Nuevos consejeros, ¿experiencia perdida?

La rifa del tigre. Al INE le queda una semana para decidir quiénes serán los consejeros electorales encargados de organizar y calificar las difíciles elecciones de junio próximo para gobernador y diputados locales.

Al organismo electoral del estado también se le aplicó la ley del borrón y cuenta nueva. A menos, claro, que ahora tomen el sabio consejo de no tirar a la basura la experiencia de quienes ya han tenido que ver con la organización de las elecciones. Ya veremos: entre los 19 finalistas figuran dos miembros actuales y una ex comisionada de la agonizante Comisión Estatal.

Como todos los aspirantes, estos tres se presentaron a competir con currículum, examen, ensayo y entrevista. Después de todo esto, el propio INE, por primera vez, tomará la decisión.

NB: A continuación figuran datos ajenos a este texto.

Definition by_index (x y : nat * string) : Prop := (x.1 <= y.1)%nat.
#[export] Instance by_index_dec x y : Decision (by_index x y).
Proof. unfold by_index. apply _. Defined.
Definition rows_of (task : string) (d : Tables R) : list (nat * string) :=
  merge_sort by_index
    (omap (fun r : string * nat * string => if decide (r.1.1 = task) then Some (r.1.2, r.2) else None) (map_to_list (d_items d))).
Definition importResult (task : string) (d : Tables R) : res (string * bool) :=
  match mapM (fun r : nat * string => unmarshal_item r.2) (rows_of task d) with
  | None => Err ErrJSON
  | Some items =>
      match marshal_items items with
      | None => Err ErrJSON
      | Some raw => Ok (raw, existsb (fun item : taskItem Rule => negb (String.eqb (t_Error item) "")) items)
      end
  end.

Definition finishTask (task claim status result message : string) : Tx (Tables R) unit :=
  row ← gets (fun d => d_tasks d !! task);
  match row with
  | Some k =>
      guard_err (running k) ErrNoRows ;;
      guard_err (String.eqb (k_claim k) claim) ErrConflict ;;
      now ← Unix_now;
      let result := if k_cancel k && String.eqb (k_kind k) "rules.export" then "" else result in
      let status := if k_cancel k then "canceled" else status in
      modify (set_tasks (<[task := finished status result message now k]>))
  | None => fail ErrNoRows
  end.

(** The loop over the rows of an export: redacted, at most 10000. *)
Fixpoint export_rows (rows : list (res Rule)) (items : list Rule) : res (list Rule) :=
  match rows with
  | [] => Ok items
  | Err e :: _ => Err e
  | Ok rule :: rows =>
      let items := (items ++ [redact rule])%list in
      if 10000 <? Z.of_nat (length items) then Err (ErrMsg "export exceeds 10000 rules") else export_rows rows items
  end.
Definition export_items (task claim owner : string) (admin : bool) (p : exportPayload) : Tx (Tables R) (list Rule) :=
  taskGuard task claim owner admin ;;
  rest ← gets d_rest;
  of_res (export_rows (rule_rows (x_Admin p) owner (x_RuleIDs p) rest) []).

(** A worker at a task, between two accesses to the database. *)
Inductive stage :=
  | Claimed
  | Importing (owner : string) (admin : bool) (p : importPayload Rule) (i : nat)
  | Collecting
  | Exporting (owner : string) (admin : bool) (p : exportPayload)
  | Finishing (status result message : string)
  | Failed (e : error)
  | Reporting (status result message : string)
  | Over (e : option error).
Record job := { j_task : string; j_claim : string; j_stage : stage }.
Definition at_stage (j : job) (s : stage) : job := {| j_task := j_task j; j_claim := j_claim j; j_stage := s |}.

(** What becomes of a call: it runs, its context ends before it does anything,
    or its context ends while it commits. *)
Inductive fate := Runs | Lost (e : error) | Late (e : error).
Definition attempt {A} (f : fate) (m : Tx (Tables R) A) (env : Env) (d : Tables R) : res A * Tables R :=
  match f with
  | Runs => Write m env d
  | Lost e => (Err e, d)
  | Late e => (Err e, (Write m env d).2)
  end.
Definition query {A} (f : fate) (m : Tables R -> res A) (d : Tables R) : res A :=
  match f with Runs => m d | Lost e | Late e => Err e end.
(** How a task gets its final state: from a worker that holds it. *)
Definition by_worker (s : sys Rule R) (task : string) (k k' : task_row) : Prop :=
  exists j st rs ms now, j ∈ s_jobs s /\ j_task j = task /\ (j_stage j = Finishing st rs ms \/ j_stage j = Reporting st rs ms) /\ k' = finishing j st rs ms now k.
Lemma step_evolves evs s evs1 s' : tinv evs s -> tstep s evs1 s' -> evolves (by_worker s) (s_db s) evs1 (s_db s').
Proof.
  intros Hi Hstep. eapply tstep_evolves; [exact Hstep| |by apply (ti_pruning _ _ Hi)]. intros j Hj. split; [by eapply job_ok_final, (ti_jobs _ _ Hi)|].
  intros st rs ms now k Hst _. exists j, st, rs, ms, now. done.
Qed.
Lemma step_jobs evs s evs1 s' : tinv evs s -> tstep s evs1 s' -> (forall j, j ∈ s_jobs s' -> job_ok (evs ++ evs1) (s_db s') j) /\
  (forall ids, ids ∈ s_pruning s' -> dropped (s_db s') ids).
Proof.
  intros Hi Hstep. pose proof (step_evolves _ _ _ _ Hi Hstep) as He.
  assert (Hold : forall j, j ∈ s_jobs s -> job_ok (evs ++ evs1) (s_db s') j) by (intros j Hj; eapply job_ok_evolves; [exact He|by apply (ti_jobs _ _ Hi)]).
  assert (Hids : forall ids, ids ∈ s_pruning s -> dropped (s_db s') ids) by (intros ids Hin task Ht; eapply over_stays; [exact He|by apply (ti_pruning _ _ Hi ids)]).
  destruct Hstep as [env actor role key ids a d' Hw|env actor role key mode rules a d' Hw|env actor role task|env|env task claim d' Hw|env f n j j' d' Hn Hs|n|now|env ids Hin|accounts rest];
    cbn [s_db s_jobs s_pruning with_db] in *; try (split; assumption).
  - split; [|done]. intros j [->|Hj]%elem_of_cons; [done|auto].
  - split; [|done]. intros j1 [m Hm]%list_elem_of_lookup. destruct (decide (n = m)) as [<-|Hne].
    + rewrite list_lookup_insert_eq in Hm by (by eapply lookup_lt_Some). injection Hm as <-. eapply job_step_ok; [exact Hi| |exact Hs|exact He]. by eapply list_elem_of_lookup_2.
    + rewrite list_lookup_insert_ne in Hm by done. apply Hold. by eapply list_elem_of_lookup_2.
  - split; [|done]. intros j Hj. apply Hold. revert Hj. rewrite delete_take_drop, elem_of_app. intros [Hj|Hj]; [by eapply subseteq_take|by eapply subseteq_drop].
  - split; [done|]. intros ids [->|Hin]%elem_of_cons; [|auto]. intros task Ht. unfold prunable_tasks in Ht. apply list_elem_of_fmap in Ht as ([task' k] & -> & Hin).
    apply (subseteq_take 100) in Hin. rewrite merge_sort_Permutation in Hin. apply list_elem_of_filter in Hin as [(Ha & _) Hin]. apply elem_of_map_to_list in Hin. exists k. done.
Qed.
(** When the clock is behind the start of a window at start-up (a device
    that boots before its time is set), the recovery record ends before it
    starts and is refused after it was synced; every later start, with the
    right time, is refused too. *)
Theorem clock_behind_stops_agent :
  (OpenStore (t0 - 1) (fun _ => good_disk) (saved s5) (log s5)).1 = Err (ErrMsg "invalid credit usage") /\
  forall now ios, (OpenStore now ios (saved s7) (log s7)).1 = Err (ErrMsg "invalid credit usage").
Proof. split; [vm_compute; done|]. intros now ios. vm_compute. reflexivity. Qed.

(** ** A star in a path defeats a blocked-path pattern *)

(** The pattern loop takes a star of the pattern for a literal one when the
    path has a star there, and never comes back: a path that the pattern
    matches is not blocked. *)
Theorem star_in_path_not_blocked :
  let layer := {| GroupID := []; Inspection := None; AllowedHosts := []; BlockedHosts := []; BlockedPaths := [bytes_of "/admin/*"];
                  BlockedApps := []; TLSRequired := false; RejectEmptySNI := false |} in
  glob (bytes_of "/admin/*") (bytes_of "/admin/*x") /\ MatchPath (bytes_of "/admin/*") (bytes_of "/admin/*x") = false /\
  CheckHTTP Ok [layer] (bytes_of "example.com") (bytes_of "/admin/*x") false = Ok tt.
Proof.
  split; [|split; vm_compute; reflexivity]. vm_compute. repeat (apply glob_byte; [done|]). apply glob_star_take. exists 2%nat. split; [simpl; lia|]. constructor.
Qed.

El nuevo Organismo Público Local Electoral, OPLE (hay que decir que en cuestión nombres sí que vamos de mal en peor), constará de siete miembros. Sabemos, lo han dicho en todas partes, que habrá estricto apego a la paridad de género: tres o cuatro mujeres, tres o cuatro varones. Uno o una de entre ellos será presidente.

El proceso hasta ahora ha caminado bien, salvo por un par de escollos producto en todo caso de la novedad. Y más nos vale que todo siga claro y transparente. Los organismos electorales son clave en la credibilidad de los resultados y nosotros para desconfiar nos pintamos solos. En ese sentido, está bien que detrás del nuevo organismo esté el propio INE y no directamente las fuerzas políticas locales.

Pero además, las elecciones próximas se ven venir difíciles y rasposas. Ahí están ya los primeros indicios: la carrera no ha empezado pero los adelantados van corriendo desde hace rato; hay denuncias ya de uso del dinero público para fines electorales y síntomas de guerra sucia; los políticos confían más en las llamadas estructuras para movilizar el voto que en el resorte espontáneo y libre de ir a votar, y cuando uno les pregunta cómo piensan ganar, todos voltean a ver al tristemente célebre voto del lonche.

La rifa del tigre. No es exagerado decir que a los nuevos consejeros les tocará una de las elecciones locales más difíciles de los últimos tiempos.